Colonel William “Buck” McCandless (D1) Philadelphia County, 1866-1869
Colonel William “Buck” McCandless, born September 19, 1835, Ireland; son of Irish immigrants who died while he was a boy; immigrated, Philadelphia, Pennsylvania, six years old; reared, uncle, Philadelphia police officer, John McCandless; public schools education; apprenticed, machinist, Norris Locomotive Works; attorney, Philadelphia bar, 1858; Colonel, Civil War, 1861-1864; elected, Democrat, Pennsylvania State Senate, 1866-1869; toured, studied, European warfare, 1870-1875; married, Annie McCandless, 1871; elected, first Secretary of Internal Affairs, 1875-1879; died, June 17, 1884, Philadelphia, Philadelphia County, Pennsylvania; interment, Moriah Cemetery, 6201 Kingsessing Avenue, Philadelphia, Pennsylvania 19142. (i)
May 27, 1861, enlisted, private, 2nd Pennsylvania Reserves, 31st Regiment, October 1861; promoted, Major, October 22, 1861; action during three-year enlistment, 2nd Manassas, Mechanicsville, Peninsula Campaign, South Mountain , Antietam, Fredericksburg, Gettysburg, the Wilderness, Spotsylvania Courthouse; promoted, Colonel, August 1, 1862, preceding 2nd Manassas; wounded, bullet through the groin during battle, August 30, 1862, recuperated six months, joined General Burnside, Antietam. (i)
Gettysburg, Colonel, commanded, General Samuel W. Crawford’s 1st Brigade, leading the right flank of the famous Plum Run counter-attack that secured “Valley of Death”; recommended, promotion, Major General, he declined. (i)
Wilderness (Spotsylvania) Division commander, led another heroic charge, this time suffering capture. Escaped, Spotsylvania Court House, wounded shrapnel, broke his left arm and rendered the limb partially disabled; declined another promotion, Brigadier General, May 13, 1864, returning to private life, referred to as “General” for the rest of his life. (i)
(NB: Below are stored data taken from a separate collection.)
Lemma zfillGradKV_stays_in_tile_witness :
  grad_value
    (gmem (zfillGradKV cfg_half_spill false params_no_queries 128
             (state_example (fun _ _ => 1)))) !! (130 * 64)
  = grad_value (gmem (state_example (fun _ _ => 1))) !! (130 * 64).
Proof.
  apply (proj1 (zfillGradKV_stays_in_tile (AR := ZArith_inst)
                  cfg_half_spill params_no_queries false 128
                  (state_example (fun _ _ => 1)) (130 * 64)
                  ltac:(vm_compute; congruence) ltac:(reflexivity)
                  ltac:(reflexivity))).
  intros key k Hkey Hlt Hk.
  destruct Hlt as [Hs|Hlt]; [discriminate|].
  change (num_keys params_no_queries) with 130 in Hlt.
  change (head_dim_value params_no_queries) with 32 in Hk.
  change (gV_strideM params_no_queries) with 64.
  lia.
Defined.

Lemma incrIteration_follows_schedule_witness :
  visited (attention_kernel_calls cfg_half_rf params_example)
  = iterate_incrIteration cfg_half_rf params_example 6 0 0.
Proof.
  pose proof (incrIteration_follows_schedule (AR := ZArith_inst)
                cfg_half_rf params_example ltac:(reflexivity)
                ltac:(reflexivity) ltac:(vm_compute; congruence)) as H.
  cbv zeta in H. rewrite H at 1.
  f_equal.
Defined.

Lemma advance_to_block_workspace_in_bounds_witness :
  workspace_in_range cfg_half_spill (Block.params block_example)
  /\ in_grid (getBlocksGrid (Block.params block_example)) 0 1 1
  /\ exists bp',
       Block.advance_to_block cfg_half_spill (fun x => x)
         (fun ptr _ _ _ _ _ _ => ptr) (fun ptr _ _ _ _ _ _ => ptr)
         block_example 1 1 = Some (true, bp')
       /\ Block.workspace block_example <= Block.workspace bp'
       /\ Block.workspace_gq bp'
          + 4 * workspace_elements_gq cfg_half_spill params_example
          <= Block.workspace block_example
             + workspace_size cfg_half_spill params_example.
Proof.
  assert (Hr : workspace_in_range cfg_half_spill
                 (Block.params block_example)).
  { unfold workspace_in_range. vm_compute. intuition congruence. }
  assert (Hg : in_grid (getBlocksGrid (Block.params block_example)) 0 1 1).
  { vm_compute. intuition congruence. }
  split; [exact Hr|]. split; [exact Hg|].
  destruct (advance_to_block_workspace_in_bounds (AR := ZArith_inst)
              cfg_half_spill (fun x => x)
              (fun ptr _ _ _ _ _ _ => ptr) (fun ptr _ _ _ _ _ _ => ptr)
              block_example 1 1 ltac:(reflexivity) Hr ltac:(reflexivity)
              ltac:(discriminate) Hg)
    as (bp' & Hadv & Hlo & _ & _ & _ & Hhi).
  exists bp'. split; [exact Hadv|]. split; [exact Hlo | exact Hhi].
Defined.
(** *** The claims about a flush *)

(** C2, amended: for every operation registered before the flush, the
    flush never calls its rejecter and calls its resolver at most once,
    whatever the chunk size, the network and the moment.  With a positive
    chunk size and every registration done, the flush comes to rest, and
    then: (a) every resolver has been called exactly once when encoding
    returns for every chunk and every aggregate call comes back, without
    top-level error, with one fragment the [Response] constructor accepts
    for each id sent; (b) when the aggregate call of a chunk fails (the
    transport raises, or the response carries a top-level error), the
    flush fails with that error and no operation of that chunk or of a
    later one is ever settled; (c) an operation is resolved only if its
    chunk was encoded, its aggregate call came back and the decoded array
    holds an element at the index of the operation in its chunk, and it
    is resolved with that element: an operation whose index has no
    element, as when the response has too few fragments, is never
    settled. *)
Theorem flush_settles_at_most_once (q : BatchQueue) :
  NoDup (rr_promise <$> requests q) →
  (∀ fuel r, r ∈ requests q →
     times (rr_promise r)
           (resolved (trace (flush transport maxRequests fuel q))) ≤ 1
     ∧ times (rr_promise r)
             (rejected (trace (flush transport maxRequests fuel q))) = 0)
  ∧ (0 < maxRequests → registered q →
     ∃ n final,
       (∀ fuel, n ≤ fuel → flush transport maxRequests fuel q = final)
       ∧ step final = None
       ∧ (echoes → accepted →
          (∀ c, c ∈ slices maxRequests (requests q) →
                ∃ b, formatRequests c = Normal b) →
          ∀ r, r ∈ requests q →
            times (rr_promise r) (resolved (trace final)) = 1)
       ∧ (∀ j b e,
            transmitted (trace final) !! j = Some b →
            graphPost (transport j b) = Throw e →
            settlements (trace final) = [Some e]
            ∧ ∀ i r, j * maxRequests ≤ i → requests q !! i = Some r →
                     rr_promise r ∉ resolved (trace final))
       ∧ (∀ j i r,
            requests q !! (j * maxRequests + i) = Some r → i < maxRequests →
            rr_promise r ∈ resolved (trace final) →
            ∃ b response v,
              formatRequests
                (take maxRequests (drop (j * maxRequests) (requests q)))
              = Normal b
              ∧ graphPost (transport j b) = Normal response
              ∧ responses response !! i = Some v ∧ v ≠ SHole
              ∧ (rr_promise r, v) ∈ resolutions (trace final))).
Proof.
  intros Hnd. split.
  { intros fuel r Hr.
    destruct (flush_any_fuel q fuel) as [[-> ->]|(Hmax & evs & Hexp)];
      [split; [cbn; lia|done]|].
    destruct (expected_in_order (slices maxRequests (requests q)) 0 [])
      as (l & Hres & Hl).
    rewrite concat_slices in Hl by done.
    pose proof (expected_no_reject (slices maxRequests (requests q)) 0 [])
      as Hrej.
    rewrite Hexp, resolved_app in Hres. rewrite Hexp, rejected_app in Hrej.
    apply app_eq_nil in Hrej as [-> _]. split; [|done].
    assert (NoDup l) as Hndl by (by eapply sublist_NoDup).
    pose proof (times_NoDup (rr_promise r) l Hndl) as Hle.
    cbn in Hres. rewrite <- Hres, times_app in Hle. lia. }
  intros Hmax Hreg.
  destruct (flush_trace q Hmax Hreg) as (n & final & Hrun & Hidle & Htrace).
  exists n, final. split; [done|]. split; [done|]. rewrite Htrace.
  set (chunks := slices maxRequests (requests q)).
  split; [|split].
  - intros Hecho _ Hfmt r Hr.
    rewrite expected_all_resolved; [|done|].
    2:{ apply Forall_forall. intros c Hc. destruct (Hfmt c Hc) as [b Hb].
        by apply (formatRequests_from_well_formed c 0 b). }
    subst chunks. rewrite concat_slices by done. cbn.
    apply times_NoDup_in; [done|]. by apply list_elem_of_fmap_2.
  - intros j b e Hsent Hfail.
    destruct (expected_stops_at_failure chunks 0 [] j b e eq_refl Hsent Hfail)
      as (Hlast & l & Hl & Hsub).
    destruct (expected_settles_once chunks 0 [] eq_refl) as [o Ho].
    split; [by rewrite Ho, (settlements_last _ _ _ Ho Hlast)|].
    intros i r Hi Hr Hin. rewrite Hl in Hin. cbn in Hin.
    apply (sublist_subseteq _ _ Hsub) in Hin.
    subst chunks. rewrite concat_take_slices in Hin by done.
    apply list_elem_of_lookup in Hin as [i' Hi'].
    assert (i' < j * maxRequests) as Hlt.
    { apply lookup_lt_Some in Hi'. rewrite length_fmap, length_take in Hi'. lia. }
    rewrite list_lookup_fmap, lookup_take_lt in Hi' by done.
    rewrite <- list_lookup_fmap in Hi'.
    assert ((rr_promise <$> requests q) !! i = Some (rr_promise r)) as Hi''
      by (by rewrite list_lookup_fmap, Hr).
    pose proof (NoDup_lookup _ _ _ _ Hnd Hi' Hi''). lia.
  - intros j i r Hr Hi Hin.
    rewrite resolved_resolutions in Hin.
    apply list_elem_of_fmap in Hin as ([p v] & Hp & Hin). cbn in Hp.
    pose proof Hin as Hev. apply elem_of_resolutions in Hev.
    apply expected_resolve_inv in Hev
      as [Hev|(j' & c & b & response & i' & r' & Hc & Hb & Hg & Hr' & Hp'
                & Hv & Hne)];
      [by apply elem_of_nil in Hev|].
    destruct (slices_lookup_Some _ _ _ _ Hmax Hc) as [Hj' ->].
    apply lookup_take_Some in Hr' as [Hr' Hi']. rewrite lookup_drop in Hr'.
    assert ((rr_promise <$> requests q) !! (j * maxRequests + i)
            = Some (rr_promise r)) as H1 by (by rewrite list_lookup_fmap, Hr).
    assert ((rr_promise <$> requests q) !! (j' * maxRequests + i')
            = Some (rr_promise r)) as H2
      by (rewrite list_lookup_fmap, Hr'; cbn; by rewrite Hp', Hp).
    pose proof (NoDup_lookup _ _ _ _ Hnd H1 H2) as Heq.
    assert (j' = j) as ->.
    { destruct (Nat.lt_trichotomy j j') as [Hlt|[Heq'|Hlt]]; [|done|].
      - assert (S j * maxRequests ≤ j' * maxRequests)
          by (apply Nat.mul_le_mono_r; lia). lia.
      - assert (S j' * maxRequests ≤ j * maxRequests)
          by (apply Nat.mul_le_mono_r; lia). lia. }
    assert (i' = i) as -> by lia.
    exists b, response, v. by rewrite Hp.
Qed.


(** C4, amended: when the response to the aggregate call of a chunk
    carries a top-level error, the flush itself fails with the error made
    from its code and message, and no operation of that chunk, or of a later
    one, is resolved or rejected. *)
Theorem flush_top_level_error (q : BatchQueue) (j : nat)
    (batchRequest : list IGraphBatchRequestFragment)
    (graphResponse : IGraphBatchResponse) (err : BatchError) :
  0 < maxRequests → registered q → NoDup (rr_promise <$> requests q) →
  ∃ n final,
    (∀ fuel, n ≤ fuel → flush transport maxRequests fuel q = final)
    ∧ step final = None
    ∧ (transmitted (trace final) !! j = Some batchRequest →
       transport j batchRequest = NetJson graphResponse →
       gr_error graphResponse = Some err →
       last (trace final) = Some (FlushRejected (batch_error err))
       ∧ (∀ j' c r, j ≤ j' →
            slices maxRequests (requests q) !! j' = Some c → r ∈ c →
            (rr_promise r ∉ resolved (trace final))
            ∧ (rr_promise r ∉ rejected (trace final)))).
Proof.
  intros Hmax Hreg Hnd.
  destruct (flush_trace q Hmax Hreg) as (n & final & Hrun & Hidle & Htrace).
  exists n, final. split; [done|]. split; [done|]. rewrite Htrace.
  intros Hsent Hnet Herr.
  assert (graphPost (transport (0 + j) batchRequest) = Throw (batch_error err))
    as Hfail.
  { simpl. rewrite Hnet. unfold graphPost, BatchParse. by rewrite Herr. }
  destruct (expected_stops_at_failure _ 0 [] j batchRequest _ eq_refl Hsent Hfail)
    as (Hlast & l & Hl & Hsub).
  split; [done|]. intros j' c r Hj' Hc Hr. split.
  - rewrite Hl. cbn. intros Hin.
    rewrite <- (concat_slices maxRequests (requests q) Hmax) in Hnd.
    set (chunks := slices maxRequests (requests q)) in *.
    rewrite <- (take_drop j chunks), concat_app, fmap_app in Hnd.
    apply NoDup_app in Hnd as (_ & Hdisjoint & _).
    apply (Hdisjoint (rr_promise r)).
    + by apply (sublist_subseteq _ _ Hsub).
    + apply list_elem_of_fmap_2, (elem_of_concat _ c); [|done].
      apply list_elem_of_lookup. exists (j' - j).
      rewrite lookup_drop. replace (j + (j' - j)) with j' by lia. done.
  - rewrite expected_no_reject. apply not_elem_of_nil.
Qed.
Elected, Democrat, Pennsylvania State Senate 1st district, Philadelphia County, 1866-1869; member, Compare Bills, Federal Relations, Military Affairs and Public Printing Committees.
Names of any service after Senate –year(s):
Unsuccessful, State Auditor General, 1871. (i)
Elected, first Secretary of Internal Affairs, May 4, 1875-May 5, 1879; Secretary of Internal Affairs of Pennsylvania, constitutional officer, Commonwealth of Pennsylvania, 1875-1968. Created, Pennsylvania Constitution, 1874, elected statewide every four years until 1966; position, repealed, May 16, 1967. Secretary's duties as follows:
The Secretary of Internal Affairs shall exercise all of the powers and perform all the duties of the Surveyor General, subject to such changes as shall be made by law. His department shall embrace a bureau of industrial statistics, and he shall discharge such duties relating to corporations, to the charitable institutions, the agricultural, manufacturing, mining, mineral, timber and other material or business interests of the State as may be prescribed by law. He shall annually, and at such other times as may be required by law, make report to the General Assembly.
Democratic state convention nominee, Governor of Pennsylvania.
Unsuccessful campaign, Congress 1878.
Obituary composed at time of his death by the New York Herald read, “As an officer he had won great distinction, and was a favorite with his companions in arms, who now deeply feel his departure”. (i)
Smull’s Legislative Hand Book, (1869) Smull, J.A., Miller, Members of the Senate of Pennsylvania, page 274 and 280-282.